_Prompt:_ Among the entries below, one stretch runs from the line that contains "right. split; [done|]." through the line that contains "assert (forall x". Repeat that stretch exactly, ends included, and only that.

Collection entries

####################

(* ===== verification/Dedup.v ===== *)
(** * Duplicate statistics ([core/src/store/dedup.rs])

    A bounded table of per-message duplicate counts.  The clock is the argument
    [now_ms]; the order in which the table is visited is a parameter. *)

From S2P Require Import Prelude.

(** ** Data and operations *)

Record DedupStats : Type := mkStats {
  ds_message_id : string;
  ds_first_received_at : Z;
  ds_duplicate_count : Z;
  ds_first_transport : option string;
}.

Record DedupStatsTracker : Type := mkTracker {
  dt_entries : gmap string DedupStats;
  dt_max_entries : Z;
}.

Record DedupAggregateStats : Type := mkAggregate {
  da_total_entries : Z;
  da_total_duplicates : Z;
  da_entries_with_transport : Z;
}.

Definition stats_new (message_id : string) (first_received_at : Z) : DedupStats :=
  mkStats message_id first_received_at 0 None.

Definition record_duplicate (s : DedupStats) : DedupStats :=
  mkStats (ds_message_id s) (ds_first_received_at s) (sat_add 32 (ds_duplicate_count s) 1) (ds_first_transport s).

Definition with_max_entries (max_entries : Z) : DedupStatsTracker := mkTracker ∅ max_entries.

Definition tracker_new : DedupStatsTracker := with_max_entries 10000.

(** [Ord] of the key [(first_received_at, &message_id)]: strings are compared byte by byte. *)
Definition key_cmp (a b : DedupStats) : comparison :=
  match ds_first_received_at a ?= ds_first_received_at b with
  | Eq => if decide (ds_message_id a = ds_message_id b) then Eq
          else if bytes_leb (str_bytes (ds_message_id a)) (str_bytes (ds_message_id b)) then Lt else Gt
  | c => c
  end.

Section Dedup.
Context {HI : HashIter string DedupStats}.

Definition record_received (now_ms : Z) (self : DedupStatsTracker) (message_id : string)
    (first_transport : option string) : DedupStats * DedupStatsTracker :=
  match dt_entries self !! message_id with
  | Some entry =>
      let entry := record_duplicate entry in
      (entry, mkTracker (<[message_id := entry]> (dt_entries self)) (dt_max_entries self))
  | None =>
      let stats := mkStats message_id now_ms 0 first_transport in
      let entries :=
        if dt_max_entries self <=? Z.of_nat (size (dt_entries self)) then
          match min_by (fun a b => key_cmp a.2 b.2) (hm_iter (dt_entries self)) with
          | Some (oldest_key, _) => delete oldest_key (dt_entries self)
          | None => dt_entries self
          end
        else dt_entries self in
      (stats, mkTracker (<[message_id := stats]> entries) (dt_max_entries self))
  end.

Definition get_dedup_stats (self : DedupStatsTracker) (message_id : string) : option DedupStats :=
  dt_entries self !! message_id.

Definition tracker_len (self : DedupStatsTracker) : Z := Z.of_nat (size (dt_entries self)).

Definition tracker_is_empty (self : DedupStatsTracker) : bool := tracker_len self =? 0.

Definition tracker_clear (self : DedupStatsTracker) : DedupStatsTracker := mkTracker ∅ (dt_max_entries self).

(** [.map(|e| e.duplicate_count).sum()] in [u32]. *)
Definition aggregate {BM : Build} (self : DedupStatsTracker) : res string DedupAggregateStats :=
  let! total := rfold (fun acc e => chk_u 32 (acc + ds_duplicate_count e)) 0 (hm_iter (dt_entries self)).*2 in
  Ok (mkAggregate (Z.of_nat (size (dt_entries self))) total
        (zlen (filter (fun e => is_Some (ds_first_transport e)) (hm_iter (dt_entries self)).*2))).

(** ** Facts *)

Definition key_le (a b : DedupStats) : Prop := key_cmp a b <> Gt.

Lemma key_le_spec a b :
  key_le a b <-> ds_first_received_at a < ds_first_received_at b \/
    (ds_first_received_at a = ds_first_received_at b /\ bytes_le (str_bytes (ds_message_id a)) (str_bytes (ds_message_id b))).
Proof.
  unfold key_le, key_cmp, bytes_le. destruct (Z.compare_spec (ds_first_received_at a) (ds_first_received_at b)) as [E|E|E].
  - rewrite E. case_decide as D.
    + rewrite D. split; [|done]. intros _. right. split; [done|].
      apply bytes_le_refl.
    + destruct (bytes_leb _ _) eqn:L; split; try done; auto. intros [?|[_ ?]]; [lia|done].
  - split; [auto|done].
  - split; [done|]. intros [?|[? _]]; lia.
Qed.

#[local] Instance key_le_trans : Transitive key_le.
Proof.
  intros a b c. rewrite !key_le_spec. intros [?|[? ?]] [?|[? ?]]; [left; lia..|right].
  split; [lia|]. by etrans.
Qed.

#[local] Instance key_le_total : Total key_le.
Proof.
  intros a b. rewrite !key_le_spec.
  destruct (Z.lt_trichotomy (ds_first_received_at a) (ds_first_received_at b)) as [?|[?|?]]; auto.
  destruct (total bytes_le (str_bytes (ds_message_id a)) (str_bytes (ds_message_id b))); auto.
Qed.

(** [min_by] with a total preorder finds a least element. *)
Lemma min_by_least {A} (cmp : A -> A -> comparison) (R : relation A) l x :
  (forall a b, cmp a b <> Gt <-> R a b) -> Transitive R -> Total R ->
  min_by cmp l = Some x -> forall y, y ∈ l -> R x y.
Proof.
  intros Hcmp Ht Htot. destruct l as [|z l]; [done|]. cbn. intros [= <-].
  assert (forall x y, y = x \/ y ∈ l -> R (foldl (fun best y => match cmp best y with Gt => y | _ => best end) x l) y) as H.
  { induction l as [|w l IH]; intros x y Hy; cbn [foldl].
    - destruct Hy as [->|Hy%elem_of_nil]; [|done]. destruct (total R x x); done.
    - destruct (cmp x w) eqn:E.
      + assert (R x w) as Hxw by (apply Hcmp; by rewrite E).
        rewrite elem_of_cons in Hy. destruct Hy as [->|[->|Hy]]; [by apply IH; left| |by apply IH; right].
        etrans; [by apply IH; left|done].
      + assert (R x w) as Hxw by (apply Hcmp; by rewrite E).
        rewrite elem_of_cons in Hy. destruct Hy as [->|[->|Hy]]; [by apply IH; left| |by apply IH; right].
        etrans; [by apply IH; left|done].
      + assert (R w x) as Hwx.
        { destruct (total R w x) as [?|Hxw]; [done|]. apply Hcmp in Hxw. congruence. }
        rewrite elem_of_cons in Hy. destruct Hy as [->|[->|Hy]]; [|by apply IH; left|by apply IH; right].
        etrans; [by apply IH; left|done]. }
  intros y Hy. apply H. by apply elem_of_cons in Hy.
Qed.

(** ** Properties *)

(** A repeated id is counted and moves nothing else; a new id is always recorded with a count
    of zero, the table never exceeds its limit (of at least one), and what a full table gives up for
    it is one entry that was received no later than any other. *)
Theorem dedup_tracker_step now self id transport :
  1 <= dt_max_entries self -> tracker_len self <= dt_max_entries self ->
  let '(stats, self') := record_received now self id transport in
  dt_entries self' !! id = Some stats /\ tracker_len self' <= dt_max_entries self' /\
  match dt_entries self !! id with
  | Some entry => stats = record_duplicate entry /\ dt_entries self' = <[id := stats]> (dt_entries self)
  | None => stats = mkStats id now 0 transport /\
      (tracker_len self < dt_max_entries self -> dt_entries self' = <[id := stats]> (dt_entries self)) /\
      (tracker_len self = dt_max_entries self ->
       exists old entry, dt_entries self !! old = Some entry /\
         dt_entries self' = <[id := stats]> (delete old (dt_entries self)) /\
         forall k e, dt_entries self !! k = Some e -> key_le entry e)
  end.
Proof.
  intros Hmax Hlen. unfold record_received, tracker_len in *.
  destruct (dt_entries self !! id) as [entry|] eqn:Hid; cbn [dt_entries dt_max_entries].
  { rewrite lookup_insert_eq, map_size_insert_Some by eauto. done. }
  destruct (Z.leb_spec (dt_max_entries self) (Z.of_nat (size (dt_entries self)))) as [Hfull|Hroom].
  - destruct (min_by _ _) as [[old entry]|] eqn:Hmin.
    + pose proof (min_by_Some _ _ _ Hmin) as Hin. apply elem_of_hm_iter in Hin.
      assert (size (delete old (dt_entries self)) <> size (dt_entries self)) as Hsz.
      { rewrite map_size_delete_Some by eauto. assert (size (dt_entries self) <> 0%nat); [|lia].
        by eapply map_size_ne_0_lookup_2; eexists. }
      rewrite lookup_insert_eq. split_and!; [done| | done|lia|].
      * rewrite map_size_insert_None by (apply lookup_delete_None; auto).
        rewrite map_size_delete_Some in * by eauto. lia.
      * intros _. exists old, entry. split_and!; [done|done|]. intros k e Hk.
        apply (min_by_least (fun a b => key_cmp a.2 b.2) (fun a b : string * DedupStats => key_le a.2 b.2)
                 _ (old, entry)) with (y := (k, e)) in Hmin; [done|done|..].
        -- intros a b c. apply key_le_trans.
        -- intros a b. apply key_le_total.
        -- by apply elem_of_hm_iter.
    + apply min_by_None in Hmin. rewrite <-length_hm_iter, Hmin in Hfull. cbn in Hfull. lia.
  - rewrite lookup_insert_eq. split_and!; [done| |done|done|lia]. rewrite map_size_insert_None by done. lia.
Qed.

End Dedup.

(** ** Concrete inputs *)

#[local] Existing Instance canonical_iter.

Lemma dedup_tracker_step_witness :
  let t1 := (record_received 5 (with_max_entries 1) "a" None).2 in
  let '(stats, t2) := record_received 6 t1 "b" None in
  dt_entries t2 !! "b"%string = Some stats /\ tracker_len t2 <= 1.
Proof.
  cbv zeta. pose proof (dedup_tracker_step 6 (record_received 5 (with_max_entries 1) "a" None).2 "b" None) as H.
  destruct (record_received 6 _ "b" None) as [stats t2] eqn:E.
  destruct H as (H1 & H2 & _); [by vm_compute|by vm_compute|]. split; [exact H1|].
  assert (dt_max_entries t2 = 1) as Hm by (change t2 with (stats, t2).2; rewrite <-E; reflexivity).
  rewrite Hm in H2. exact H2.
Defined.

####################

_Solution to this exercise:_
    + rewrite D. split; [|done]. intros _. right. split; [done|].
      apply bytes_le_refl.
    + destruct (bytes_leb _ _) eqn:L; split; try done; auto. intros [?|[_ ?]]; [lia|done].
  - split; [auto|done].
  - split; [done|]. intros [?|[? _]]; lia.
Qed.

#[local] Instance key_le_trans : Transitive key_le.
Proof.
  intros a b c. rewrite !key_le_spec. intros [?|[? ?]] [?|[? ?]]; [left; lia..|right].
  split; [lia|]. by etrans.
Qed.

#[local] Instance key_le_total : Total key_le.
Proof.
  intros a b. rewrite !key_le_spec.
  destruct (Z.lt_trichotomy (ds_first_received_at a) (ds_first_received_at b)) as [?|[?|?]]; auto.
  destruct (total bytes_le (str_bytes (ds_message_id a)) (str_bytes (ds_message_id b))); auto.
Qed.

(** [min_by] with a total preorder finds a least element. *)
Lemma min_by_least {A} (cmp : A -> A -> comparison) (R : relation A) l x :
  (forall a b, cmp a b <> Gt <-> R a b) -> Transitive R -> Total R ->
  min_by cmp l = Some x -> forall y, y ∈ l -> R x y.
Proof.
  intros Hcmp Ht Htot. destruct l as [|z l]; [done|]. cbn. intros [= <-].
  assert (forall x y, y = x \/ y ∈ l -> R (foldl (fun best y => match cmp best y with Gt => y | _ => best end) x l) y) as H.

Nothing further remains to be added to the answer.